Anyway, I tried three types:

1. K9EK/G3RUH type 1.5 turn LHCP "dish feed" with a brass strip
match.  (Actually Ed K9EK recommends more turns)

2. 33-Turn RHCP "grounded-feed" (grounded, tapped transmission line

3. 14-Turn LHCP "Resonant Ring Reflector" antenna (AF9Y/K5OE) type.

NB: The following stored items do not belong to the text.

(* ===== verification/TcpPush.v ===== *)
(** * Setting the TCP PSH flag (tcp_push/tcp_push.c)

    [tcp_psh] and its two entry points, for XDP and for tc; the helper
    [bpf_get_prandom_u32] is an argument, the number it returns. *)

From S2P Require Import Prelude Packet.

Definition RATIO : Z := 10.
Definition TC_ACT_OK : Z := 0.
Definition TC_ACT_SHOT : Z := 2.

Definition tcp_psh (prandom_u32 data : Z) : cmd packet Z :=
  let eth := data in
  let iph := eth + SIZEOF_ETHHDR in
  let tcphdr := iph + SIZEOF_IPHDR in
  e ← data_end;
  if e <? tcphdr + SIZEOF_TCPHDR then mret 0 else
  pr ← h_proto eth;
  if negb (pr =? bpf_htons ETH_P_IP) then mret 0 else
  nx ← protocol iph;
  if negb (nx =? IPPROTO_TCP) then mret 0 else
  sy ← syn tcphdr;
  if nonzero sy then mret 0 else
  fi ← fin tcphdr;
  if nonzero fi then mret 0 else
  rs ← rst tcphdr;
  if nonzero rs then mret 0 else
  ps ← psh tcphdr;
  if nonzero ps then mret 0 else
  if prandom_u32 mod RATIO =? 0 then
    set_psh tcphdr;;
    mret 0
  else mret 0.

Definition xdp_main (prandom_u32 : Z) : cmd packet Z :=
  r ← tcp_psh prandom_u32 0;
  if nonzero r then mret XDP_DROP else mret XDP_PASS.

Definition tc_main (prandom_u32 : Z) : cmd packet Z :=
  r ← tcp_psh prandom_u32 0;
  if nonzero r then mret TC_ACT_SHOT else mret TC_ACT_OK.

(** The segments the program marks: TCP over IPv4 with none of FIN, SYN, RST and PSH
    (the four low bits of the flags byte) set, one in [RATIO]. *)
Definition fires (p : packet) (prandom_u32 : Z) : bool :=
  (54 <=? plen p) && (be16 p 12 =? ETH_P_IP) && (byte p 23 =? IPPROTO_TCP)
  && (Z.land (byte p 47) 15 =? 0) && (prandom_u32 mod RATIO =? 0).
Definition marked (p : packet) : packet := <[47%nat := byte p 47 + 8]> p.

Definition flag_bits (b : Z) : bool :=
  eqb (nonzero (bits b 1 1) || nonzero (bits b 0 1) || nonzero (bits b 2 1) || nonzero (bits b 3 1))
      (negb (Z.land b 15 =? 0))
  && (negb (Z.land b 15 =? 0) || (u8 (Z.lor b 8) =? b + 8)).
Lemma flag_bits_all b : 0 <= b < 256 -> flag_bits b = true.
Proof.
  intros H. assert (forallb (fun n => flag_bits (Z.of_nat n)) (seq 0 256) = true) as A
    by (vm_compute; reflexivity).
  rewrite forallb_forall in A. replace b with (Z.of_nat (Z.to_nat b)) by lia.
  apply A, in_seq. lia.
Qed.

Lemma tcp_flag_step {B} i p (f : Z -> cmd packet B) :
  54 <= plen p -> (tcp_flag i 34 ≫= f) p = f (bits (byte p 47) i 1) p.
Proof.
  intros H. unfold tcp_flag. offsets. rewrite bind_bind. by load_step.
Qed.

Lemma tcp_psh_run p r :
  is_bytes p -> tcp_psh r 0 p = Ok 0 (if fires p r then marked p else p).
Proof.
  intros Hp. pose proof (fun off => byte_range p off Hp) as B.
  unfold tcp_psh, fires, h_proto, protocol, SIZEOF_ETHHDR, SIZEOF_IPHDR, SIZEOF_TCPHDR, be16.
  offsets. load_step.
  destruct (Z.ltb_spec (plen p) 54), (Z.leb_spec 54 (plen p)); try lia; [done|].
  load_step. rewrite field_eqb by (apply B || done). offsets.
  destruct (256 * byte p 12 + byte p 13 =? ETH_P_IP); cbn [negb andb]; [|done].
  load_step. destruct (byte p 23 =? IPPROTO_TCP); cbn [negb andb]; [|done].
  unfold syn, fin, rst, psh.
  pose proof (flag_bits_all _ (B 47)) as F. unfold flag_bits in F.
  apply andb_prop in F as [F1 F2]. apply eqb_prop in F1.
  rewrite !tcp_flag_step by done.
  destruct (nonzero (bits (byte p 47) 1 1)); [by destruct (Z.land _ _ =? 0)|].
  rewrite !tcp_flag_step by done.
  destruct (nonzero (bits (byte p 47) 0 1)); [by destruct (Z.land _ _ =? 0)|].
  rewrite !tcp_flag_step by done.
  destruct (nonzero (bits (byte p 47) 2 1)); [by destruct (Z.land _ _ =? 0)|].
  rewrite !tcp_flag_step by done.
  destruct (nonzero (bits (byte p 47) 3 1)); [by destruct (Z.land _ _ =? 0)|].
  destruct (Z.land (byte p 47) 15 =? 0); [|done]. cbn [negb andb orb] in *.
  destruct (r mod RATIO =? 0); [|done].
  unfold set_psh. offsets. rewrite bind_bind. load_step.
  erewrite bind_ok by (apply pstore_run; lia). apply Z.eqb_eq in F2. rewrite F2. reflexivity.
Qed.


Lemma marked_bytes p : is_bytes p -> Z.land (byte p 47) 15 = 0 -> is_bytes (marked p).
Proof.
  intros Hp Hz. apply Forall_insert; [done|]. pose proof (byte_range p 47 Hp) as Hb.
  pose proof (flag_bits_all _ Hb) as F. apply andb_prop in F as [_ F]. rewrite Hz in F.
  apply Z.eqb_eq in F. rewrite <- F. apply u8_range.
Qed.

(** The checksum is left as it was ("recalculate the checksum?" in the source): a
    segment that was valid, with the words of its pseudo header, is not valid any more
    once the program has marked it. *)
Theorem tcp_psh_stale_checksum p r pseudo :
  is_bytes p -> Forall (fun w => 0 <= w < 2 ^ 16) pseudo -> fires p r = true ->
  csum_valid (pseudo ++ words_of (drop 34 p)) ->
  exists p', xdp_main r p = Ok XDP_PASS p' /\
             ~ csum_valid (pseudo ++ words_of (drop 34 p')).
Proof.
  intros Hp Hps Hf Hv. exists (marked p). split.
  { unfold xdp_main. rewrite (bind_ok _ _ _ _ _ (tcp_psh_run p r Hp)). by rewrite Hf. }
  unfold fires in Hf. rewrite !andb_true_iff, Z.eqb_eq, Z.leb_le, !Z.eqb_eq in Hf.
  destruct Hf as [[[[Hl _] _] Hz] _].
  assert (Hb : forall q, is_bytes q -> Forall (fun w => 0 <= w < 2 ^ 16) (pseudo ++ words_of (drop 34 q))).
  { intros q Hq. apply Forall_app. split; [done|]. apply words_of_range. by apply Forall_drop. }
  rewrite csum_valid_iff in Hv by auto. rewrite csum_valid_iff by auto using marked_bytes.
  unfold marked. rewrite zsum_app, drop_insert_ge by lia.
  change (47 - 34)%nat with (2 * 6 + 1)%nat. rewrite zsum_app in Hv.
  rewrite (zsum_insert_odd _ _ (byte p 47)).
  2:{ rewrite lookup_drop. unfold byte, plen in *. change (34 + (2 * 6 + 1))%nat with 47%nat.
      change (Z.to_nat 47) with 47%nat.
      by destruct (lookup_lt_is_Some_2 p 47) as [b ->]; [lia|]. }
  destruct Hv as [_ Hv]. intros [_ Hn].
  replace (zsum pseudo + (zsum (words_of (drop 34 p)) - byte p 47 + (byte p 47 + 8)))
    with ((zsum pseudo + zsum (words_of (drop 34 p))) + 8) in Hn by lia.
  rewrite Z.add_mod, Hv in Hn by lia. done.
Qed.

Definition ack_frame : packet :=
  replicate 12 0 ++ [8; 0] ++ replicate 9 0 ++ [6] ++ replicate 10 0 ++ replicate 12 0
    ++ [0x50; 0x10; 0; 0; 0xAF; 0xEF; 0; 0].
Lemma ack_frame_bytes : is_bytes ack_frame.
Proof. unfold is_bytes, ack_frame. simpl. repeat (constructor; [lia|]). constructor. Qed.
Lemma tcp_psh_stale_checksum_witness :
  csum_valid ([] ++ words_of (drop 34 ack_frame)) /\
  exists p', xdp_main 20 ack_frame = Ok XDP_PASS p' /\ ~ csum_valid ([] ++ words_of (drop 34 p')).
Proof.
  split; [reflexivity|].
  exact (tcp_psh_stale_checksum ack_frame 20 [] ack_frame_bytes (Forall_nil_2 _) eq_refl eq_refl).
Defined.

The Type one showed an okay match initally, 1.6:1 at 2400 MHz.
tweaking (trimming the final turn a little, bending the brass strip closer 
to the ground plane and playing with the shape of the brass strip) got a 
1.19:1 match at best.  The return loss tuned was -21.432 dB.  Assuming the 
dish doesn't de-tune it much, this feed should
now be in good shape.

The second antenna (I'll credit the original author as soon as I
find his page again) didn't start off well at 3.5:1 SWR, but I was
able to tune it to a 1.18:1 SWR by moving the tap point a bit,
lengthing the "shorted transmission line" and increasing the spacing
of the line from a 1/8" to 1/2".  This one would be harder to
reproduce than the first one, but would be good if you have test
equipment available for tuning.

The K5OE/AF9Y design (scaled to 2400 MHz) was the big disappointment
of the bunch.  The initial SWR was 4.2:1.  After tuning (by moving the
ring reflector forward almost a 1/2") I did get a 1.4:1 SWR, until
I put RTV on it to hold it.  Apparently the resonance of the ring
is very critical and the dielectric constant of the RTV threw it
off quite a bit.  I was able to finally get a 2.5:1 SWR with the
RTV in place-- which might be okay for receiving mode-S still.

It seems that for reproducability, the "traditional" brass shimmed
"periphery fed" antenna is the winner of the bunch.  Both the
second and third antenna was built on 1" PVC (thinwall) with
12 AWG THHN insulated wire.  The PVC form seems to have little
effect on matching.  So the most "reproducable" design is the "Mode-S
the Book" design or the G3RUH design on the amsat.org pages...
Not too suprizing...

I'll try to scan in the plots from the network analyzer, take some
picture of the test antennas, and write up a more detailed analysis--
maybe figuring out a better explanation (and solution) for the
"ring reflector" type antenna in the next week or so.

Figured I'd pass along this info to the group however.. hopefully
it won't be long before we will be needing mode-s antennas.